• REQUIREMENT: Among the lines below, restate word for word only those from the line with "O => mret (len" through the line with "(** ** Reception *)", with both end lines kept.

• THE RECORDS:

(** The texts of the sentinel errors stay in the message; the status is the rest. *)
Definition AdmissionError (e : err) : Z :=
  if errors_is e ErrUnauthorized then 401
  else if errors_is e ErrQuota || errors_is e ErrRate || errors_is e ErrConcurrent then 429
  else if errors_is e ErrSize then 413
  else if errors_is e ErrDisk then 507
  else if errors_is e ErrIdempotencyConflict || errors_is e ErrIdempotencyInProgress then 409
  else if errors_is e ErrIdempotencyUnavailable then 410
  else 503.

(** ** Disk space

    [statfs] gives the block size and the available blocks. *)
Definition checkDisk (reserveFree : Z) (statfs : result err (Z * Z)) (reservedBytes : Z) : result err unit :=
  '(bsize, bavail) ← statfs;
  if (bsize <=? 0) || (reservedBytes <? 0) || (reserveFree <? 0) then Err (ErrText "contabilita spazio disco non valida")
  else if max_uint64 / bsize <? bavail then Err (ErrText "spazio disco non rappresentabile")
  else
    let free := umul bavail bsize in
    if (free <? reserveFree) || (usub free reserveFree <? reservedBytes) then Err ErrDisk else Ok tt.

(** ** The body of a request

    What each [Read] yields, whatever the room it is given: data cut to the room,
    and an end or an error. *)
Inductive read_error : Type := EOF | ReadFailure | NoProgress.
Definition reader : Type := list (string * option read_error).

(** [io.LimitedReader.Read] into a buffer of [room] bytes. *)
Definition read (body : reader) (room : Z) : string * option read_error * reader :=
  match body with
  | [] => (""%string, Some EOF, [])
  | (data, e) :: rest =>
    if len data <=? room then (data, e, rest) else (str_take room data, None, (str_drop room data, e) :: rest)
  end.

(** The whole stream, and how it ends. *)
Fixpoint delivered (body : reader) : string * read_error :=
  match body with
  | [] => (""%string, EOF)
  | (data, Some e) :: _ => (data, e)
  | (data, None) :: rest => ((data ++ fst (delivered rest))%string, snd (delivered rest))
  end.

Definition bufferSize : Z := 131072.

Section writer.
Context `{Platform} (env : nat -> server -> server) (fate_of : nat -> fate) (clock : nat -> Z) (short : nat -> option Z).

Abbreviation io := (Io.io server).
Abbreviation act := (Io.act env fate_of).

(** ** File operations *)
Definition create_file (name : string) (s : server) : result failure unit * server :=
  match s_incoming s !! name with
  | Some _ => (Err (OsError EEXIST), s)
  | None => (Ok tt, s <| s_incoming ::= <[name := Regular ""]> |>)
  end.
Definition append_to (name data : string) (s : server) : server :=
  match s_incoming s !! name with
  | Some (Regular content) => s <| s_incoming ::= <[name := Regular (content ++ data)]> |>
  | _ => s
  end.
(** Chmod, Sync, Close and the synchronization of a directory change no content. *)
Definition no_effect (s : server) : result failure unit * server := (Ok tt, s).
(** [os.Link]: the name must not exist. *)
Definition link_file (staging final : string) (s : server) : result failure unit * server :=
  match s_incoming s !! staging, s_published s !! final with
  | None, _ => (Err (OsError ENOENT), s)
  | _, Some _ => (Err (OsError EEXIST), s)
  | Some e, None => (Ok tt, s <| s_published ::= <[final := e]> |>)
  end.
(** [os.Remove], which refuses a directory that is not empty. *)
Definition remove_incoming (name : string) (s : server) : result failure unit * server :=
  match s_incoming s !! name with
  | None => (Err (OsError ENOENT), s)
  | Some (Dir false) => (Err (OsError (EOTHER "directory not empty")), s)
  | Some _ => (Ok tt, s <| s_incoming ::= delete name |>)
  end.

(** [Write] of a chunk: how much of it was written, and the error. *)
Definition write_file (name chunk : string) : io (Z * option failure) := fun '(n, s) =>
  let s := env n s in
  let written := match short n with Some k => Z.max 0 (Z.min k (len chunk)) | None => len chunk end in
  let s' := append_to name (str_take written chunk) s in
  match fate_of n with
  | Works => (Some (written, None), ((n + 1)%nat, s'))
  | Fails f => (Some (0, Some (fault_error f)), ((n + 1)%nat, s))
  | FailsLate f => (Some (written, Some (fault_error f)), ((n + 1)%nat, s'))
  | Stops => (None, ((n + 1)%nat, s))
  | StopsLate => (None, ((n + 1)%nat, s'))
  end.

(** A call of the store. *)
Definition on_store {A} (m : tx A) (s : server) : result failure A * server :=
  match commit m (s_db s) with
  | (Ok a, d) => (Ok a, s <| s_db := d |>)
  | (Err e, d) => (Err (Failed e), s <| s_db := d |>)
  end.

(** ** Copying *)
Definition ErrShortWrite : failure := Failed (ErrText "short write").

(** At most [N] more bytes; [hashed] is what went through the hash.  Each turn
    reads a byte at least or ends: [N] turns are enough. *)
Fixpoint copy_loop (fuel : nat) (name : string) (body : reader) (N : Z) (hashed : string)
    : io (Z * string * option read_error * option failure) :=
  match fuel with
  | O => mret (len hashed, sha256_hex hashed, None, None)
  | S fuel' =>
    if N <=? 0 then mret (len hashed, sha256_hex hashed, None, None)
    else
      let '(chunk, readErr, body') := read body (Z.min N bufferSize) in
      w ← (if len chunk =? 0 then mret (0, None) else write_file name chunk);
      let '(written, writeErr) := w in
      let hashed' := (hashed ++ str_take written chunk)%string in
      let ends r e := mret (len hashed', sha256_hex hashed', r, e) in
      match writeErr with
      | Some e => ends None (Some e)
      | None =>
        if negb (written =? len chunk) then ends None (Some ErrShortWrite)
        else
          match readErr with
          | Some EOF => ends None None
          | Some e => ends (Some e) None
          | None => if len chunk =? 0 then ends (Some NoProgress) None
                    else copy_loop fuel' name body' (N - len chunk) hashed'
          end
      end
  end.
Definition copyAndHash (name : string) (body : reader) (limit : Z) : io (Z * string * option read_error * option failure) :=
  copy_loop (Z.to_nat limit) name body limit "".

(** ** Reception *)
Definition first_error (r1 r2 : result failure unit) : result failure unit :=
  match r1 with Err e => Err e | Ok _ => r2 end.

• SOLUTION TO THE EXERCISE:
  | O => mret (len hashed, sha256_hex hashed, None, None)
  | S fuel' =>
    if N <=? 0 then mret (len hashed, sha256_hex hashed, None, None)
    else
      let '(chunk, readErr, body') := read body (Z.min N bufferSize) in
      w ← (if len chunk =? 0 then mret (0, None) else write_file name chunk);
      let '(written, writeErr) := w in
      let hashed' := (hashed ++ str_take written chunk)%string in
      let ends r e := mret (len hashed', sha256_hex hashed', r, e) in
      match writeErr with
      | Some e => ends None (Some e)
      | None =>
        if negb (written =? len chunk) then ends None (Some ErrShortWrite)
        else
          match readErr with
          | Some EOF => ends None None
          | Some e => ends (Some e) None
          | None => if len chunk =? 0 then ends (Some NoProgress) None
                    else copy_loop fuel' name body' (N - len chunk) hashed'
          end
      end
  end.
Definition copyAndHash (name : string) (body : reader) (limit : Z) : io (Z * string * option read_error * option failure) :=
  copy_loop (Z.to_nat limit) name body limit "".

(** ** Reception *)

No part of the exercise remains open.